Hereditary hemochromatosis due to homozygosity for the C282Y mutation in the HFE gene product is the most common autosomal recessive genetic disorder in populations of northern European descent, where it attains a maximum prevalence of approximately one in 200. Cross-sectional and longitudinal studies have revealed that clinically significant iron-overload disease develops in at least 28% of male and 1% of female HFE C282Y homozygotes. The relatively low clinical penetrance is largely unexplained. Current evidence suggests a limited role for digenic inheritance of mutations in iron homeostasis genes in modifying the penetrance of hemochromatosis. Male gender is a strong genetic factor, promoting expression of clinical disease. Dietary intake of alcohol and noncitrus fruit may also act as important environmental modifiers of penetrance. With genetic analyses becoming simpler to perform, new genetic modifiers of hepatic iron loading and liver fibrogenesis are likely to be forthcoming.

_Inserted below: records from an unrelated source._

(* ===== verification/PageTable.v ===== *)
(** * Page tables as maps

    A two-level page table in memory, read as a function from virtual
    addresses to page-table entries ([pte_of]).  [pt_wf] says that the pages
    of the table are allocator pages and all distinct; [owns] lists them.
    The lemmas say what the stores of [walkpgdir], [mappages] and the fault
    handler do to that function. *)

From Stdlib Require Import ZArith Lia.
From stdpp Require Import base strings numbers gmap list.
From S2P Require Import Prelude Mmu Memory Kernel Kmem.

Section pagetable.
Context {I : KernelImage}.
Implicit Types (m : mem) (pgdir va p t : Z).

(** The page table that directory entry [i] points to. *)
Definition table m pgdir (i : Z) : option Z :=
  let e := ld m (pgdir + 4 * i) in
  if has e PTE_P then Some (P2V (PTE_ADDR e)) else None.

(** Where the entry for [va] is, if its table exists. *)
Definition pt_addr m pgdir va : option Z :=
  t ← table m pgdir (PDX va); Some (t + 4 * PTX va).

(** The entry for [va]; 0 when there is no table. *)
Definition pte_of m pgdir va : Z :=
  match pt_addr m pgdir va with Some a => ld m a | None => 0 end.

(** The pages that make up the page table. *)
Definition owns m pgdir p : Prop :=
  p = pgdir \/ exists i, 0 <= i < NPDENTRIES /\ table m pgdir i = Some p.

Record pt_wf m pgdir : Prop := {
  wf_dir : page_ok pgdir;
  wf_table : forall i t, 0 <= i < NPDENTRIES -> table m pgdir i = Some t ->
    page_ok t /\ t <> pgdir;
  wf_inj : forall i j t, 0 <= i < NPDENTRIES -> 0 <= j < NPDENTRIES ->
    table m pgdir i = Some t -> table m pgdir j = Some t -> i = j;
}.

(** The two memories agree on page [p]. *)
Definition same_page m m' p : Prop :=
  forall a, p <= a < p + PGSIZE -> ldb m' a = ldb m a.

(** Two addresses on the same virtual page. *)
Definition same_vpage va va' : Prop := PDX va = PDX va' /\ PTX va = PTX va'.
#[global] Instance same_vpage_dec va va' : Decision (same_vpage va va').
Proof. unfold same_vpage. apply _. Defined.

(** ** Frame lemmas *)

Lemma same_page_ld m m' p i : same_page m m' p -> 0 <= i < 1024 ->
  ld m' (p + 4 * i) = ld m (p + 4 * i).
Proof. intros H ?. apply ld_ext. intros. apply H. klia. Qed.

Lemma same_page_refl m p : same_page m m p.
Proof. by intros ??. Qed.

Lemma same_page_trans m1 m2 m3 p : same_page m1 m2 p -> same_page m2 m3 p -> same_page m1 m3 p.
Proof. intros H1 H2 a Ha. by rewrite H2, H1. Qed.

Lemma table_frame m m' pgdir i : same_page m m' pgdir -> 0 <= i < NPDENTRIES ->
  table m' pgdir i = table m pgdir i.
Proof. intros H ?. unfold table. by rewrite (same_page_ld m m'). Qed.

Section frame.
Context m m' pgdir (Hsame : forall p, owns m pgdir p -> same_page m m' p).

Lemma frame_table i : 0 <= i < NPDENTRIES -> table m' pgdir i = table m pgdir i.
Proof. apply table_frame, Hsame. by left. Qed.

Lemma frame_owns p : owns m' pgdir p <-> owns m pgdir p.
Proof.
  unfold owns. split; (intros [->|(i & Hi & Ht)]; [by left|right; exists i]);
    rewrite frame_table in *; done.
Qed.

Lemma frame_pt_wf : pt_wf m pgdir -> pt_wf m' pgdir.
Proof.
  intros [Hd Ht Hi]. split; [done|..].
  - intros i t Hi'. rewrite frame_table by done. eauto.
  - intros i j t ??. rewrite !frame_table by done. eauto.
Qed.

Lemma frame_pt_addr va : pt_addr m' pgdir va = pt_addr m pgdir va.
Proof. unfold pt_addr. by rewrite frame_table by apply PDX_range. Qed.

Lemma frame_pte_of va : pte_of m' pgdir va = pte_of m pgdir va.
Proof.
  unfold pte_of. rewrite frame_pt_addr. unfold pt_addr.
  destruct (table m pgdir (PDX va)) as [t|] eqn:E; [|done]. cbn.
  apply same_page_ld; [|apply PTX_range]. apply Hsame. right.
  exists (PDX va). split; [apply PDX_range|done].
Qed.
End frame.

(** ** Ranges *)

Context {Iok : KernelImageOk I}.

Lemma page_ok_nonzero p : page_ok p -> p <> 0.
Proof. intros H%page_ok_range. klia. Qed.

Lemma owns_page_ok m pgdir p : pt_wf m pgdir -> owns m pgdir p -> page_ok p.
Proof. intros [Hd Ht _] [->|(i & Hi & Hi')]; [done|]. by eapply Ht. Qed.

Lemma pt_addr_Some m pgdir va a : pt_wf m pgdir -> pt_addr m pgdir va = Some a ->
  exists t, table m pgdir (PDX va) = Some t /\ page_ok t /\ t <> pgdir /\ a = t + 4 * PTX va.
Proof.
  intros Hwf. unfold pt_addr. destruct (table m pgdir (PDX va)) as [t|] eqn:E; [|done].
  intros [= <-]. exists t. destruct (wf_table _ _ Hwf _ t (PDX_range va) E). done.
Qed.

Lemma pt_addr_nonzero m pgdir va a : pt_wf m pgdir -> pt_addr m pgdir va = Some a -> a <> 0.
Proof.
  intros Hwf Ha. destruct (pt_addr_Some _ _ _ _ Hwf Ha) as (t & _ & Ht & _ & ->).
  apply page_ok_range in Ht. pose proof (PTX_range va). klia.
Qed.

(** The entries of one page table are at distinct addresses. *)
Lemma pt_addr_inj m pgdir va va' a : pt_wf m pgdir ->
  pt_addr m pgdir va = Some a -> pt_addr m pgdir va' = Some a -> same_vpage va va'.
Proof.
  intros Hwf Ha Ha'.
  destruct (pt_addr_Some _ _ _ _ Hwf Ha) as (t & Ht & Hok & _ & ->).
  destruct (pt_addr_Some _ _ _ _ Hwf Ha') as (t' & Ht' & Hok' & _ & Heq).
  pose proof (PTX_range va). pose proof (PTX_range va').
  assert (t = t') as <-.
  { destruct Hok as [? _], Hok' as [? _]. klia. }
  split; [|klia]. by eapply (wf_inj _ _ Hwf); eauto using PDX_range.
Qed.

Lemma page_word_disjoint p q i : p mod PGSIZE = 0 -> q mod PGSIZE = 0 -> p <> q -> 0 <= i < 1024 ->
  p + PGSIZE <= q + 4 * i \/ q + 4 * i + 4 <= p.
Proof. intros. klia. Qed.

(** ** Storing an entry *)

Section store.
Context m pgdir va (a v : Z) (Hwf : pt_wf m pgdir) (Ha : pt_addr m pgdir va = Some a).

(** Only the page of the entry's table changes. *)
Lemma store_pte_same_page p :
  page_ok p -> table m pgdir (PDX va) <> Some p -> same_page m (st m a v) p.
Proof.
  intros Hp Hne b Hb. destruct (pt_addr_Some _ _ _ _ Hwf Ha) as (t & Ht & Hok & _ & ->).
  apply ldb_st_ne. assert (p <> t) by congruence.
  pose proof (PTX_range va). destruct Hp, Hok.
  pose proof (page_word_disjoint p t (PTX va)). klia.
Qed.

Lemma store_pte_table i : 0 <= i < NPDENTRIES -> table (st m a v) pgdir i = table m pgdir i.
Proof.
  apply table_frame, store_pte_same_page; [apply Hwf|].
  intros E. by destruct (wf_table _ _ Hwf _ _ (PDX_range va) E).
Qed.

Lemma store_pte_pt_addr va' : pt_addr (st m a v) pgdir va' = pt_addr m pgdir va'.
Proof. unfold pt_addr. by rewrite store_pte_table by apply PDX_range. Qed.

Lemma store_pte_owns p : owns (st m a v) pgdir p <-> owns m pgdir p.
Proof.
  unfold owns. split; (intros [->|(i & Hi & Ht)]; [by left|right; exists i]);
    rewrite store_pte_table in *; done.
Qed.

Lemma store_pte_wf : pt_wf (st m a v) pgdir.
Proof.
  destruct Hwf as [Hd Ht Hi]. split; [done|..].
  - intros i t Hi'. rewrite store_pte_table by done. eauto.
  - intros i j t ??. rewrite !store_pte_table by done. eauto.
Qed.

Lemma store_pte_of va' : pte_of (st m a v) pgdir va' =
  if decide (same_vpage va va') then u32 v else pte_of m pgdir va'.
Proof.
  unfold pte_of. rewrite store_pte_pt_addr.
  destruct (pt_addr m pgdir va') as [a'|] eqn:Ha'.
  - destruct (decide (same_vpage va va')) as [[Hd Ht]|Hne].
    + assert (a' = a) as ->; [|apply ld_st_eq].
      unfold pt_addr in *. rewrite <-Hd, <-Ht in Ha'. congruence.
    + apply ld_st_ne.
      destruct (pt_addr_Some _ _ _ _ Hwf Ha) as (t & Ht & [Hok _] & _ & ->).
      destruct (pt_addr_Some _ _ _ _ Hwf Ha') as (t' & Ht' & [Hok' _] & _ & ->).
      pose proof (PTX_range va). pose proof (PTX_range va').
      destruct (decide (t = t')) as [<-|]; [|klia].
      assert (PDX va = PDX va') as Heq by (eapply (wf_inj _ _ Hwf); eauto using PDX_range).
      assert (PTX va <> PTX va') by (intros ?; by apply Hne). lia.
  - rewrite decide_False; [done|]. intros [Hd _]. unfold pt_addr in *. rewrite Hd in Ha.
    destruct (table m pgdir (PDX va')); done.
Qed.
End store.

(** ** Adding a table *)

(** The memory after [walkpgdir] has installed the zeroed page [v] as the
    table for [va]. *)
Definition add_table m pgdir va v : mem :=
  st (memset m v 0 PGSIZE) (pgdir + 4 * PDX va)
    (Z.lor (Z.lor (Z.lor (V2P v) PTE_P) PTE_W) PTE_U).

Lemma pde_word v : page_ok v ->
  let e := Z.lor (Z.lor (Z.lor (V2P v) PTE_P) PTE_W) PTE_U in
  0 <= e < two32 /\ has e PTE_P = true /\ PTE_ADDR e = V2P v.
Proof.
  intros Hv. cbn zeta. destruct (page_ok_range v Hv). destruct Hv as [Hal _].
  rewrite <-!Z.lor_assoc. assert (V2P v = v - KERNBASE) as E by (apply V2P_high; klia).
  split; [|split].
  - rewrite lor_aligned; [|apply V2P_aligned, Hal|done]. change (Z.lor PTE_P (Z.lor PTE_W PTE_U)) with 7. rewrite E. klia.
  - rewrite has_P, Z.lor_spec. apply orb_true_r.
  - apply PTE_ADDR_lor; [rewrite E; klia|apply V2P_aligned, Hal|done].
Qed.

Section alloc.
Context m pgdir va (v : Z) (Hwf : pt_wf m pgdir).
Context (Hnone : table m pgdir (PDX va) = None) (Hv : page_ok v) (Hfresh : ~ owns m pgdir v).

Lemma add_table_same_page p : p mod PGSIZE = 0 -> p <> v -> p <> pgdir ->
  same_page m (add_table m pgdir va v) p.
Proof.
  intros Hp Hpv Hpd a Ha. unfold add_table.
  pose proof (PDX_range va). destruct (wf_dir _ _ Hwf), Hv.
  rewrite ldb_st_ne by klia. apply ldb_memset_out; klia.
Qed.

Lemma add_table_table i : 0 <= i < NPDENTRIES ->
  table (add_table m pgdir va v) pgdir i =
    if decide (i = PDX va) then Some v else table m pgdir i.
Proof.
  intros Hi. unfold table, add_table. pose proof (PDX_range va).
  destruct (pde_word v Hv) as (Hr & HP & Hadr). case_decide as Hd.
  - subst i. rewrite ld_st_eq, u32_small, HP, Hadr by done.
    rewrite P2V_V2P; [done|]. apply page_ok_range in Hv. klia.
  - rewrite ld_st_ne by lia. rewrite ld_memset_out; [done|klia|].
    assert (v <> pgdir) by (intros ->; apply Hfresh; by left).
    destruct (wf_dir _ _ Hwf), Hv. klia.
Qed.

Lemma add_table_pt_addr : pt_addr (add_table m pgdir va v) pgdir va = Some (v + 4 * PTX va).
Proof.
  unfold pt_addr. rewrite add_table_table by apply PDX_range. by rewrite decide_True.
Qed.

Lemma add_table_owns p : owns (add_table m pgdir va v) pgdir p <-> owns m pgdir p \/ p = v.
Proof.
  unfold owns. split.
  - intros [->|(i & Hi & Ht)]; [by left; left|]. rewrite add_table_table in Ht by done.
    case_decide; [right; congruence|]. left. right. eauto.
  - intros [[->|(i & Hi & Ht)]| ->]; [by left|right..].
    + exists i. split; [done|]. rewrite add_table_table by done. by rewrite decide_False by congruence.
    + exists (PDX va). split; [apply PDX_range|]. rewrite add_table_table by apply PDX_range.
      by rewrite decide_True.
Qed.

Lemma add_table_wf : pt_wf (add_table m pgdir va v) pgdir.
Proof.
  destruct Hwf as [Hd Ht Hi]. split; [done|..].
  - intros i t Hi'. rewrite add_table_table by done. case_decide; [|by eauto].
    intros [= <-]. split; [done|]. intros ->. apply Hfresh. by left.
  - intros i j t Hi' Hj. rewrite !add_table_table by done.
    repeat case_decide; try congruence; try by eauto.
    + intros [= <-] Hj'. destruct Hfresh. right. eauto.
    + intros Hj' [= <-]. destruct Hfresh. right. eauto.
Qed.

Lemma add_table_pte_of va' : pte_of (add_table m pgdir va v) pgdir va' = pte_of m pgdir va'.
Proof.
  unfold pte_of, pt_addr. rewrite add_table_table by apply PDX_range.
  case_decide as Hd.
  - rewrite Hd, Hnone. cbn. pose proof (PTX_range va'). pose proof (PDX_range va).
    unfold add_table. assert (v <> pgdir) by (intros ->; apply Hfresh; by left).
    destruct (wf_dir _ _ Hwf), Hv. rewrite ld_st_ne by klia. apply ld_memset_0; klia.
  - destruct (table m pgdir (PDX va')) as [t|] eqn:E; [|done]. cbn.
    apply same_page_ld; [|apply PTX_range].
    destruct (wf_table _ _ Hwf _ _ (PDX_range va') E) as [[??] ?].
    apply add_table_same_page; [done| |done].
    intros ->. apply Hfresh. right. eauto using PDX_range.
Qed.
End alloc.

(** ** A fresh directory *)

Section fresh.
Context m v (Hv : page_ok v).

Lemma fresh_table i : 0 <= i < NPDENTRIES -> table (memset m v 0 PGSIZE) v i = None.
Proof. intros. unfold table. by rewrite ld_memset_0 by klia. Qed.

Lemma fresh_wf : pt_wf (memset m v 0 PGSIZE) v.
Proof.
  split; [done|..].
  - intros i t Hi. by rewrite fresh_table.
  - intros i j t Hi Hj. by rewrite fresh_table.
Qed.

Lemma fresh_owns p : owns (memset m v 0 PGSIZE) v p <-> p = v.
Proof.
  split; [|by left]. intros [->|(i & Hi & Ht)]; [done|]. by rewrite fresh_table in Ht.
Qed.

Lemma fresh_pte_of va : pte_of (memset m v 0 PGSIZE) v va = 0.
Proof. unfold pte_of, pt_addr. by rewrite fresh_table by apply PDX_range. Qed.

Lemma memset_same_page p c : p mod PGSIZE = 0 -> p <> v ->
  same_page m (memset m v c PGSIZE) p.
Proof. intros Hp Hne a Ha. destruct Hv. apply ldb_memset_out; klia. Qed.
End fresh.
End pagetable.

由于HFE基因产物中C282Y突变的纯合性导致的遗传性血色素沉着症是北欧血统人群中最常见的常染色体隐性遗传病,在该人群中其患病率最高可达约二百分之一。横断面研究和纵向研究表明,至少28%的男性和1%的女性HFE C282Y纯合子会发展为具有临床意义的铁过载疾病。相对较低的临床外显率在很大程度上无法解释。目前的证据表明,铁稳态基因突变的双基因遗传在改变血色素沉着症的外显率方面作用有限。男性性别是一个强大的遗传因素,会促进临床疾病的表达。酒精和非柑橘类水果的饮食摄入也可能作为外显率的重要环境调节因素。随着基因分析变得更容易进行,可能会出现肝脏铁负荷和肝纤维化形成的新的基因调节因素。